Board chair Gloria Serobe said the board had held back from public engagement in its early months to understand the institution before responding.
“We have deliberately been absent from talking to the media because we needed to understand the institution first,” she said.
Serobe said the board had identified weaknesses in responsiveness, turnaround times and communication, particularly in how complaints were handled. A complaints review panel would be established, chaired by a board member but including external participants, to assess grievances and report to the board monthly.
She said complaints ranged from delays in decision-making to concerns about fairness and process and that those would be addressed through internal mechanisms.
IDC chief executive Mmakgoshi Lekhethe said the institution was operating in a constrained economic environment marked by low growth, high unemployment and infrastructure bottlenecks.
She said the IDC would move beyond its traditional role as a direct lender towards a model based on partnerships, co-investment and support for new sectors, including critical minerals, digital infrastructure and energy transition.
Lekhethe also rejected claims that the IDC was retreating from its transformation mandate, saying black-owned enterprises accounted for about 60% of its funding portfolio.

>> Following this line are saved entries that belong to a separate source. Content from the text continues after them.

Lemma MaybeAddFile_inv level deleted f files m files' m' : MaybeAddFile C level deleted f files m = Some (files', m') -> level_chained level files ->
  files' = files ++ kept deleted [f] /\ level_chained level files'.
Proof.
  unfold MaybeAddFile, kept. cbn [List.filter]. case_bool_decide; cbn [negb]; [intros [= <- <-] Hc; by rewrite app_nil_r|]. destruct (_ && _) eqn:E; [done|]. destruct (file_ref f m) as [m1|]; [|done].
  intros [= <- <-] Hc. split; [done|]. intros Hl. apply chained_snoc. split; [by apply Hc|]. apply andb_false_iff in E as [E|E]; [rewrite Z.gtb_ltb in E; apply Z.ltb_ge in E; lia|].
  destruct (last files); [|done]. rewrite Z.geb_leb in E. apply Z.leb_gt in E. lia.
Qed.

Lemma kept_app deleted l k : kept deleted (l ++ k) = kept deleted l ++ kept deleted k.
Proof. apply List.filter_app. Qed.

Lemma kept_elem deleted f l : f ∈ kept deleted l <-> f ∈ l /\ f_number f ∉ deleted.
Proof. unfold kept. rewrite list_elem_of_In, List.filter_In, <- list_elem_of_In, negb_true_iff, bool_decide_eq_false. done. Qed.

Lemma MaybeAddFiles_inv level deleted l files m files' m' : MaybeAddFiles C level deleted l files m = Some (files', m') -> level_chained level files ->
  files' = files ++ kept deleted l /\ level_chained level files'.
Proof.
  revert files m. induction l as [|f l IH]; intros files m; cbn [MaybeAddFiles]; [intros [= <- <-] Hc; by rewrite app_nil_r|].
  destruct (MaybeAddFile C level deleted f files m) as [[files1 m1]|] eqn:E; cbn [mbind option_bind]; [|done]. intros E' Hc. destruct (MaybeAddFile_inv _ _ _ _ _ _ _ E Hc) as [-> Hc1].
  destruct (IH _ _ E' Hc1) as [-> Hc2]. split; [|done]. change (f :: l) with ([f] ++ l). by rewrite kept_app, <- app_assoc.
Qed.

Lemma SaveTo_level_inv level deleted base added files m files' m' : SaveTo_level C level deleted base added files m = Some (files', m') -> level_chained level files ->
  files' = files ++ kept deleted (interleave base added) /\ level_chained level files'.
Proof.
  revert base files m. induction added as [|f added IH]; intros base files m; cbn [SaveTo_level interleave]; [apply MaybeAddFiles_inv|]. destruct (upper_bound C f base) as [a b].
  destruct (MaybeAddFiles C level deleted a files m) as [[files1 m1]|] eqn:E1; cbn [mbind option_bind]; [|done].
  destruct (MaybeAddFile C level deleted f files1 m1) as [[files2 m2]|] eqn:E2; cbn [mbind option_bind]; [|done]. intros E3 Hc.
  destruct (MaybeAddFiles_inv _ _ _ _ _ _ _ E1 Hc) as [-> Hc1]. destruct (MaybeAddFile_inv _ _ _ _ _ _ _ E2 Hc1) as [-> Hc2]. destruct (IH _ _ _ E3 Hc2) as [-> Hc3].
  split; [|done]. change (a ++ f :: interleave b added) with (a ++ [f] ++ interleave b added). by rewrite !kept_app, <- !app_assoc.
Qed.
(** A reader takes the current version, and releases what it holds. *)
Lemma ref_shared vs vs' a v held phase : shared (mkSharing vs held phase) -> current vs = Some a -> find_version a (versions vs) = Some v -> Version_Ref a vs = Some vs' ->
  shared (mkSharing vs' ((a, files_ v) :: held) phase).
Proof.
  intros [(c & Ec & Hp) Hs Hn] Ecur Ev Er. cbn [sh_set sh_held sh_phase] in *. assert (a = c) as -> by congruence. pose proof (pending_referenced _ _ _ Hp) as Hr.
  destruct (Ref_referenced _ _ _ c Hr (rf_held _ _ _ Hr c (mem_same _ _))) as (vs1 & E1 & Hr1 & Ec1 & Em1 & En1 & _ & _ & Emap). rewrite E1 in Er. injection Er as <-.
  assert (Hkeep : forall b w, find_version b (versions vs) = Some w -> exists w', find_version b (versions vs1) = Some w' /\ files_ w' = files_ w) by (intros b w; apply find_files; done).
  constructor; cbn [sh_set sh_held sh_phase]; [|constructor|congruence].
  - exists c. split; [congruence|]. rewrite held_cons. apply (pending_kept _ _ _ _ _ Hp); [done|rewrite Em1; lia|]. intros b Hb.
    assert (Efst : map fst (versions vs1) = map fst (versions vs)) by (apply (f_equal (map fst)) in Emap; rewrite !map_map in Emap; exact Emap). by rewrite Efst in Hb.
  - cbn [fst snd]. destruct (Hkeep c v Ev) as (w & Ew & Ef). by exists w.
  - apply (sees_kept (versions vs) _ _ (held_versions held)); [done| |intros b w _; apply Hkeep]. intros [b files] Hin. by apply held_elem in Hin.
Qed.
(** The record of a call is behind the others, or behind a snapshot. *)
Lemma call_logged files l vs c v edit env p env1 vs1 n s log env2 : running files l vs -> current vs = Some c -> find_version c (versions vs) = Some v ->
  version_is (dom := dom) (C := C) (files_ v) (fun i => edits_level i (map fst l) (snapshot_sets files i)) -> edit_wf (dom := dom) (C := C) edit -> fresh_edit (files_ v) edit ->
  LogAndApply_begin o edit env vs = Some (p, env1, vs1) -> LogAndApply_write o p n (descriptor_log_ vs1) env1 = Some (s, log, env2) -> s = OK ->
  exists snap w, snapshot_of files snap /\ log = Some w /\ manifest_has (map edit_bytes (manifest_edits snap l) ++ [edit_bytes (a_edit p)]) w.
Proof.
  intros Hrun Hcur Hv Hset He Hfr Eb Ew ->. pose proof (rn_shared _ _ _ Hrun) as Hsh. destruct (shared_version vs Hsh) as (c' & _ & _ & Ec' & _ & _ & _ & Hr). assert (c' = c) as -> by congruence.
  destruct (begin_applying o Ho edit env vs ∅ ∅ c v _ p env1 vs1 Hr Hcur Hv Hset (sd_numbers _ Hsh) He Hfr Eb) as (Hap & [Hcur1 Hpp] & _ & Hk & Ea & Hdesc).
  destruct (LogAndApply_numbers_spec _ _ _ Ea He (sd_numbers _ Hsh)) as ([Hok _] & _). pose proof (rn_log _ _ _ Hrun) as Hlog. destruct (last l) as [[e k]|] eqn:El.
  - destruct Hlog as (snap & w & Hsnap & Hd & [Hrs [Hsim _]] & _). rewrite Hd in Hdesc. destruct Hdesc as (Hd1 & _). rewrite Hd1 in Ew. destruct (write_logged _ _ _ _ _ _ _ Ew Hok Hrs Hsim) as (w' & -> & Hm). by exists snap, w'.
  - apply last_None in El as ->. destruct Hlog as [_ [(v0 & Ev0 & Ef) Henc] [Hd Hp]]. rewrite Hd in Hdesc. destruct Hdesc as (name & st & f & _ & _ & Enew & Hdesc). destruct (ok st) eqn:Eok.
    + destruct Hdesc as (w & Hd1 & Esn). rewrite Hd1 in Ew. assert (v0 = v) as -> by (unfold current_version in Ev0; rewrite Hcur in Ev0; cbn [mbind option_bind] in Ev0; congruence).
      destruct (Hk c v (mem_same _ _) Hv) as (v1 & Ev1 & Ef1). assert (Ev1' : current_version (set_descriptor None vs1) = Some v1) by (unfold current_version; cbn [current versions set_descriptor]; by rewrite Hcur1).
      assert (Hset1 : version_is (dom := dom) (C := C) (files_ v1) (snapshot_sets files)) by (rewrite Ef1; exact Hset). pose proof (rf_pointers _ _ _ (ap_referenced _ _ _ _ _ Hap)) as Hz. rewrite Ef1, Ef in *.
      pose proof (snapshot_logged f (set_descriptor None vs1) v1 (snapshot_sets files) w (a_status p) (Hnew _ _ _ _ _ Enew Eok) Esn Ev1' (Hpp Hp) Hz) as Hsn. rewrite Ef1 in Hsn. specialize (Hsn Hset1 Henc).
      destruct (snapshot_edit_spec o (compact_pointer_ vs1) files (snapshot_sets files) (Hpp Hp) Hz Hname Hset1 Henc) as (Hwf & Hcomp & Hunset & Hsets & Hfiles).
      destruct (edit_bytes_spec _ (proj1 Hwf)) as (_ & Hb & _). destruct (write_logged _ _ _ _ _ _ _ Ew Hok (proj2 (Forall_singleton _ _) Hb) Hsn) as (w' & -> & Hm).
      exists (snapshot_edit o (compact_pointer_ vs1) files), w'. split; [by constructor|]. done.
    + destruct Hdesc as [Est Hd1]. exfalso. unfold LogAndApply_write in Ew. rewrite Est, Eok in Ew. cbn [mbind option_bind] in Ew. rewrite Eok in Ew. destruct (a_new_manifest p); injection Ew as Es _ _; by rewrite Es in Eok.
Qed.

Lemma running_call files l vs edit env env' vs' : zlen files = kNumLevels -> running files l vs -> fresh_run files (l ++ [(edit, numbers vs)]) -> edit_wf (dom := dom) (C := C) edit -> same_comparator o edit ->
  LogAndApply (Q := Q) o edit env vs = Some (OK, env', vs') -> running files (l ++ [(edit, numbers vs)]) vs'.
Proof.
  intros Hz Hrun Hfresh He Hc. unfold LogAndApply. destruct (LogAndApply_begin o edit env vs) as [[[p env1] vs1]|] eqn:Eb; cbn [mbind option_bind]; [|done].
  destruct (LogAndApply_write o p _ (descriptor_log_ vs1) env1) as [[[s log] env2]|] eqn:Ew; cbn [mbind option_bind]; [|done]. pose proof (rn_shared _ _ _ Hrun) as Hsh.
  destruct (shared_version vs Hsh) as (c & v & _ & Ec & Ev & Ecur & _ & Hr). destruct (rn_version _ _ _ Hrun) as (v' & Ecur' & Hset). assert (v' = v) as -> by congruence.
  pose proof (running_fresh _ _ _ _ _ Hz Hset Hfresh) as Hfr. destruct (begin_applying o Ho edit env vs ∅ ∅ c v _ p env1 vs1 Hr Ec Ev Hset (sd_numbers _ Hsh) He Hfr Eb) as (Hap & _ & Hn1 & _ & Ea & _).
  pose proof (begin_shared o Ho vs vs1 v edit env env1 p [] Hsh Ecur He Hfr Eb) as Hsh1.
  assert (Hsh2 : shared (dom := dom) (C := C) (mkSharing (set_descriptor log vs1) [] (Written p s))) by (apply (sharing_shared (E := E) (Q := Q) o Ho (mkSharing vs1 [] (Writing p))); [by apply (share_write _ _ _ _ _ env1 env2 (manifest_file_number (numbers vs1)))|done]).
  destruct (end_shared _ _ _ env2 _ Hsh2) as (env3 & vs3 & -> & Hsh3 & Hend). cbn [mbind option_bind]. intros [= -> <- <-]. cbn [ok] in Hend. destruct Hend as ((v3 & Ecur3 & Ef3) & Hd3 & Hn3).
  destruct (call_logged _ _ _ _ _ _ _ _ _ _ _ _ _ _ Hrun Ec Ev Hset He Hfr Eb Ew eq_refl) as (snap & w & Hsnap & -> & Hm).
  assert (Ecomp : complete_edit (edit, numbers vs) = a_edit p) by (unfold complete_edit; cbn [fst snd]; by rewrite Ea). destruct (LogAndApply_numbers_spec _ _ _ Ea He (sd_numbers _ Hsh)) as (Hwf & [Ehc Ec'] & _).
  destruct (rn_edits _ _ _ Hrun) as [Hwfs Hcs]. constructor; [done| | |].
  - exists v3. split; [done|]. rewrite Ef3. apply (version_is_ext _ _ _) with (2 := proj1 (ap_version _ _ _ _ _ Hap)). intros i. rewrite map_app. cbn [map fst]. by rewrite edits_level_snoc.
  - rewrite map_app. cbn [map]. rewrite Ecomp. split; apply Forall_app; (split; [done|]); apply Forall_singleton; [done|]. unfold same_comparator. by rewrite Ehc, Ec'.
  - rewrite last_snoc. exists snap, w. split; [done|]. split; [by rewrite Hd3|]. unfold manifest_edits. rewrite map_app. cbn [map]. rewrite Ecomp. split; [|split; [done|]; by rewrite Hn3].
    rewrite map_app. exact Hm.
Qed.
Lemma trap_init_lookup idt_ptrs page_fault idt (i : nat) d :
  length idt = 256%nat -> idt !! i = Some d -> i <> 14%nat ->
  trap_init idt_ptrs page_fault idt !! i = Some (set_low_offset d (idt_ptrs (Z.of_nat i))).
Proof.
  intros Hl Hi Hne. unfold trap_init. rewrite list_lookup_insert_ne by done.
  rewrite list_lookup_imap, Hi. cbn. apply lookup_lt_Some in Hi.
  by rewrite decide_True by lia.
Qed.

Lemma low_offset_decode d off : wf_desc d -> 0 ≤ off < 2 ^ 32 ->
  decode_gate (set_low_offset d off) =
  decode_gate d <| gate_offset := put_bits 0 16 (gate_offset (decode_gate d)) off |>.
Proof.
  intros [Ha Hb] Ho. unfold decode_gate, set_low_offset.
  cbn [desc_a desc_b upd gate_offset gate_selector gate_type gate_dpl gate_present]. rewrite <-Z.ldiff_land.
  masks. f_equal; unfold get_bits, put_bits; bits.
Qed.

(** [trap_init] on a 256-entry table: vector 14 becomes a trap gate for
    [page_fault]; every other gate keeps its selector, type and privilege, and
    its offset takes only the low half of the handler's address.  So the gate
    reaches its handler exactly when the high half already stored agrees. *)
Theorem trap_init_gates idt_ptrs page_fault idt (i : nat) d :
  length idt = 256%nat -> idt !! i = Some d -> wf_desc d ->
  0 ≤ page_fault < 2 ^ 32 -> 0 ≤ idt_ptrs (Z.of_nat i) < 2 ^ 32 ->
  exists d', trap_init idt_ptrs page_fault idt !! i = Some d' /\
    let off := idt_ptrs (Z.of_nat i) in
    if decide (i = 14%nat) then decode_gate d' = Gate page_fault 8 15 0 true
    else decode_gate d' =
           decode_gate d <| gate_offset :=
             put_bits 0 16 (gate_offset (decode_gate d)) off |> /\
         (gate_offset (decode_gate d') = off <->
            get_bits 16 16 (gate_offset (decode_gate d)) = get_bits 16 16 off).
Proof.
  intros Hl Hi [Ha Hb] Hp Ho. cbv zeta. case_decide as Hc.
  - subst. exists (set_trap_gate page_fault). split.
    + unfold trap_init. rewrite list_lookup_insert_eq; [done|]. rewrite length_imap. lia.
    + apply set_gate_decode; lia.
  - eexists. split; [by apply trap_init_lookup|].
    set (off := idt_ptrs (Z.of_nat i)) in *.
    pose proof (low_offset_decode d off (conj Ha Hb) Ho) as E.
    split; [exact E|]. rewrite E. cbn [upd gate_offset]. split.
    + intros H. rewrite <-H. symmetry. apply get_put_bits_ne; lia.
    + intros H. apply (f_equal (fun z => Z.shiftl z 16)) in H.
      assert (off = put_bits 0 16 (Z.shiftl (get_bits 16 16 off) 16) off) as ->.
      { unfold get_bits, put_bits. bits. }
      rewrite <-H. unfold get_bits, put_bits, decode_gate, gate_offset, get_bits. bits.
Qed.
(** Entry [k] of the source page and of the fresh page after the first [nr]
    entries were copied; [s1] is the state with the empty table installed. *)
Lemma copied_entry ft i nr (k : nat) s s1 :
  ft mod 4096 = 0 -> i mod 4096 = 0 -> ft <> i -> (nr ≤ 1024)%nat -> (k < 1024)%nat ->
  (forall x, in_page ft x -> read_word (phys s1) x = read_word (phys s) x) ->
  (forall x, in_page i x -> read_word (phys s1) x = 0) ->
  let copied x :=
    if decide (in_words ft nr x) then parent_entry (read_word (phys s1) x)
    else if decide (in_words i nr x) then child_entry (read_word (phys s1) x) (read_word (phys s1) (ft + (x - i)))
    else read_word (phys s1) x in
  copied (i + 4 * Z.of_nat k) = (if decide (k < nr)%nat then wp (entry (phys s) ft (Z.of_nat k)) else 0) /\
  copied (ft + 4 * Z.of_nat k) =
    (if decide (k < nr)%nat then parent_entry (entry (phys s) ft (Z.of_nat k)) else entry (phys s) ft (Z.of_nat k)).
Proof.
  intros Haf Hai Hne Hnr Hk Hsame Hzero copied. unfold copied, entry.
  assert (in_page ft (ft + 4 * Z.of_nat k)) as Hkf by (apply in_words_page; [done|by apply in_words_entry]).
  assert (in_page i (i + 4 * Z.of_nat k)) as Hki by (apply in_words_page; [done|by apply in_words_entry]).
  rewrite (decide_False (P := in_words ft nr (i + _)))
    by (intros ?%in_words_sub; [by eapply (pages_apart ft i)|done|done]).
  rewrite (decide_False (P := in_words i nr (ft + _)))
    by (intros ?%in_words_sub; [by eapply (pages_apart ft i)|done|done]).
  rewrite Hzero by done.
  replace (ft + (i + 4 * Z.of_nat k - i)) with (ft + 4 * Z.of_nat k) by lia.
  rewrite !Hsame by done. destruct (decide (k < nr)%nat) as [Hlt|Hge].
  - rewrite !decide_True by (by apply in_words_entry). split; [|done].
    unfold child_entry. case_decide as Hz; [|done]. by rewrite Hz, wp_0.
  - by rewrite !decide_False by (unfold in_words; lia).
Qed.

She said the IDC had supported 73 companies through the department of trade, industry and competition’s black industrialists scheme, with R7.28 billion approved. About R2bn was allocated in the past financial year to support distressed businesses.
Tau said the IDC was being repositioned as a platform to mobilise capital, partnerships and technical capability across key sectors of the economy, aligned with government priorities of job creation and reducing poverty.
He also acknowledged concerns raised in parliament and in public discourse, saying the new board had been tasked with strengthening oversight and improving accountability.
The status of any board inquiry into the Tinley-linked transaction remains unclear. The IDC has not confirmed whether such an inquiry took place or whether any findings exist.
For now, the matter remains within internal processes, with disclosure deferred until those processes are concluded.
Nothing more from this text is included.